Tu Mu cites the unhappy case of T’ien Pu, who was sent to Wei in
A.D.
821 with orders to lead an army against Wang T’ing-ts’ou. But the whole time he was in command, his soldiers treated him with the utmost contempt, and openly flouted his authority by riding about the camp on donkeys, several thousand at a time. T’ien Pu was powerless to put a stop to this conduct, and when, after some months had passed, he made an attempt to engage the enemy, his troops turned tail and dispersed in every direction. After that, the unfortunate man committed suicide by cutting his throat.

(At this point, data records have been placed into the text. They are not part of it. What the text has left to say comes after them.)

(* ===== verification/Documents.v ===== *)
(** * Document extractors (internal/indexer/extractors: docx.go, odt.go, epub.go, pdf.go)

    Word, OpenDocument and EPUB files are zip archives of XML or XHTML, PDF files
    are pages of compressed streams: each is hostile until proved small.  What the
    archives, decoders and pages yield comes from libraries, as classes; what is
    read of it, and what text is made of it, is here. *)

From S2P Require Import Prelude GoInt Utf8 Chunker HtmlText.
Open Scope Z_scope.

Module Documents.
Import Utf8 HtmlText.

(** ** Libraries *)
(** An entry of an archive (archive/zip): its name, and its decompressed contents
    if it opens. *)
Record entry := { Name : bytes; Open_ : option stream }.
Class ZipReader := zip_entries : bytes → option (list entry).
(** The tokens of encoding/xml, not strict and with the entities of HTML; whether
    they end at the end of the stream. *)
Inductive xml_token : Type :=
  | StartElement (local : bytes) | CharData (s : bytes) | EndElement (local : bytes) | OtherXml.
Class XmlDecoder := xml_tokens : stream → list xml_token * bool.
Definition xml_size (t : xml_token) : Z :=
  match t with StartElement _ => 3 | CharData s => len s | _ => 0 end.
Definition xml_sizes (ts : list xml_token) : Z := foldr Z.add 0 (xml_size <$> ts).
(** A start tag has three bytes at least, and no entity is shorter than what it stands for. *)
Class XmlLaws `{XmlDecoder} := xml_read : ∀ s, xml_sizes (xml_tokens s).1 ≤ len (content s).
(** A page of a PDF: how long its content streams are once decompressed ([None]
    when the library panics over them), and its text ([None] for an error or a panic). *)
Record page := { p_streams : option (list Z); p_text : option bytes }.
Class PdfReader := pdf_pages : bytes → option (list page).

(** What [Extract] reports as an error. *)
Inductive error : Type := ErrReadInput | ErrOpenZip | ErrOpenEntry | ErrXml | ErrParse.

(** ** The input *)
Definition docxMaxInputBytes : Z := 256 * 1024 * 1024.
Definition defaultTextOutputCap : Z := 64 * 1024 * 1024.
Definition clampInput (maxBytes : Z) : Z :=
  if (maxBytes <=? 0) || (docxMaxInputBytes <? maxBytes) then docxMaxInputBytes else maxBytes.
(** [k]: what is made of an input that is not empty. *)
Definition with_input (r : stream) (maxBytes : Z) (k : Z → bytes → result error (list Chunker.Chunk))
    : result error (list Chunker.Chunk) :=
  let maxBytes := clampInput maxBytes in
  match ReadAll (limit maxBytes r) with
  | None => Err ErrReadInput
  | Some buf => if bool_decide (buf = []) then Ok [] else k maxBytes buf
  end.
Definition chunk_text (text : bytes) : list Chunker.Chunk :=
  if bool_decide (TrimSpace text = []) then [] else Chunker.chunkText text Chunker.DefaultChunkTargetBytes.

(** ** Word ([extractDocumentText]) *)
Record docx := { d_out : bytes; inTextRun : bool; inParagraph : bool }.
Definition docx_write (s : bytes) (d : docx) : docx :=
  {| d_out := d_out d ++ s; inTextRun := inTextRun d; inParagraph := inParagraph d |}.
Definition docx_token (d : docx) (t : xml_token) : docx :=
  match t with
  | StartElement local =>
    if bool_decide (local = str "p") then
      let d := if inParagraph d && (0 <? len (d_out d)) then docx_write [x0a; x0a] d else d in
      {| d_out := d_out d; inTextRun := inTextRun d; inParagraph := true |}
    else if bool_decide (local = str "t") then
      {| d_out := d_out d; inTextRun := true; inParagraph := inParagraph d |}
    else if bool_decide (local ∈ [str "tab"; str "br"; str "cr"]) then docx_write [SP] d
    else d
  | CharData s => if inTextRun d then docx_write s d else d
  | EndElement local =>
    if bool_decide (local = str "t") then
      {| d_out := d_out d; inTextRun := false; inParagraph := inParagraph d |}
    else d
  | OtherXml => d
  end.

(** ** OpenDocument ([extractODTText]) *)
Record odt := { o_out : bytes; o_skipDepth : Z; o_inParagraph : bool }.
Definition odt_write (s : bytes) (o : odt) : odt :=
  {| o_out := o_out o ++ s; o_skipDepth := o_skipDepth o; o_inParagraph := o_inParagraph o |}.
Definition odt_depth (d : Z) (o : odt) : odt :=
  {| o_out := o_out o; o_skipDepth := d; o_inParagraph := o_inParagraph o |}.
Definition is_style (local : bytes) : bool :=
  bool_decide (local ∈ [str "automatic-styles"; str "styles"; str "font-face-decls"; str "scripts"]).
Definition odt_token (o : odt) (t : xml_token) : odt :=
  match t with
  | StartElement local =>
    if bool_decide (local ∈ [str "p"; str "h"]) then
      let o := if o_inParagraph o && (0 <? len (o_out o)) then odt_write [x0a; x0a] o else o in
      {| o_out := o_out o; o_skipDepth := o_skipDepth o; o_inParagraph := true |}
    else if bool_decide (local ∈ [str "s"; str "tab"; str "line-break"]) then odt_write [SP] o
    else if is_style local then odt_depth (o_skipDepth o + 1) o
    else o
  | CharData s => if o_skipDepth o =? 0 then odt_write s o else o
  | EndElement local =>
    if is_style local then (if 0 <? o_skipDepth o then odt_depth (o_skipDepth o - 1) o else o) else o
  | OtherXml => o
  end.

(** The loop over the tokens, the same in both. *)
Fixpoint xml_walk {S} (step : S → xml_token → S) (text : S → bytes) (maxOut : Z)
    (ts : list xml_token) (eof : bool) (s : S) : option bytes :=
  if maxOut <? len (text s) then Some (TrimSpace (text s))
  else match ts with
  | [] => if eof then Some (TrimSpace (text s)) else None
  | t :: ts => xml_walk step text maxOut ts eof (step s t)
  end.
Definition clampText (maxOut : Z) : Z := if maxOut <=? 0 then defaultTextOutputCap else maxOut.

Section xml.
Context `{XmlDecoder} `{ZipReader}.
Definition extractDocumentText (r : stream) (maxOut : Z) : option bytes :=
  let '(ts, eof) := xml_tokens r in
  xml_walk docx_token d_out (clampText maxOut) ts eof {| d_out := []; inTextRun := false; inParagraph := false |}.
Definition extractODTText (r : stream) (maxOut : Z) : option bytes :=
  let '(ts, eof) := xml_tokens r in
  xml_walk odt_token o_out (clampText maxOut) ts eof {| o_out := []; o_skipDepth := 0; o_inParagraph := false |}.
Definition find_entry (name : bytes) (es : list entry) : option entry :=
  List.find (λ e, bool_decide (Name e = name)) es.
(** [name]: the entry that holds the body; [text]: what is made of it. *)
Definition extract_body (name : bytes) (text : stream → Z → option bytes) (r : stream) (maxBytes : Z)
    : result error (list Chunker.Chunk) :=
  with_input r maxBytes (λ maxBytes buf,
    match zip_entries buf with
    | None => Err ErrOpenZip
    | Some es =>
      match find_entry name es with
      | None => Ok []
      | Some e =>
        match Open_ e with
        | None => Err ErrOpenEntry
        | Some rc =>
          match text (limit maxDocTextBytes rc) maxBytes with
          | None => Err ErrXml
          | Some t => Ok (chunk_text t)
          end
        end
      end
    end).
Definition docx_Extract : stream → Z → result error (list Chunker.Chunk) :=
  extract_body (str "word/document.xml") extractDocumentText.
Definition odt_Extract : stream → Z → result error (list Chunker.Chunk) :=
  extract_body (str "content.xml") extractODTText.
End xml.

When the officers are too strong and the common soldiers too weak, the result is
collapse.
When the higher officers are angry and insubordinate, and on meeting the enemy give battle on their own account from a feeling of resentment, before the commander in chief can tell whether or not he is in a position to fight, the result is
ruin.
When the general is weak and without authority; when his orders are not clear and distinct; when there are no fixed duties assigned to officers and men, and the ranks are formed in a slovenly, haphazard manner, the result is utter
disorganization.
When a general, unable to estimate the enemy’s strength, allows an inferior force to engage a larger one, or hurls a weak detachment against a powerful one, and neglects to place picked soldiers in the front rank, the result must be a
rout.
These are the six ways of courting defeat—neglect to estimate the enemy’s strength; want of authority; defective training; unjustifiable anger; nonobservance of discipline; failure to use picked men—all of which must be carefully noted by the general who has attained a responsible post.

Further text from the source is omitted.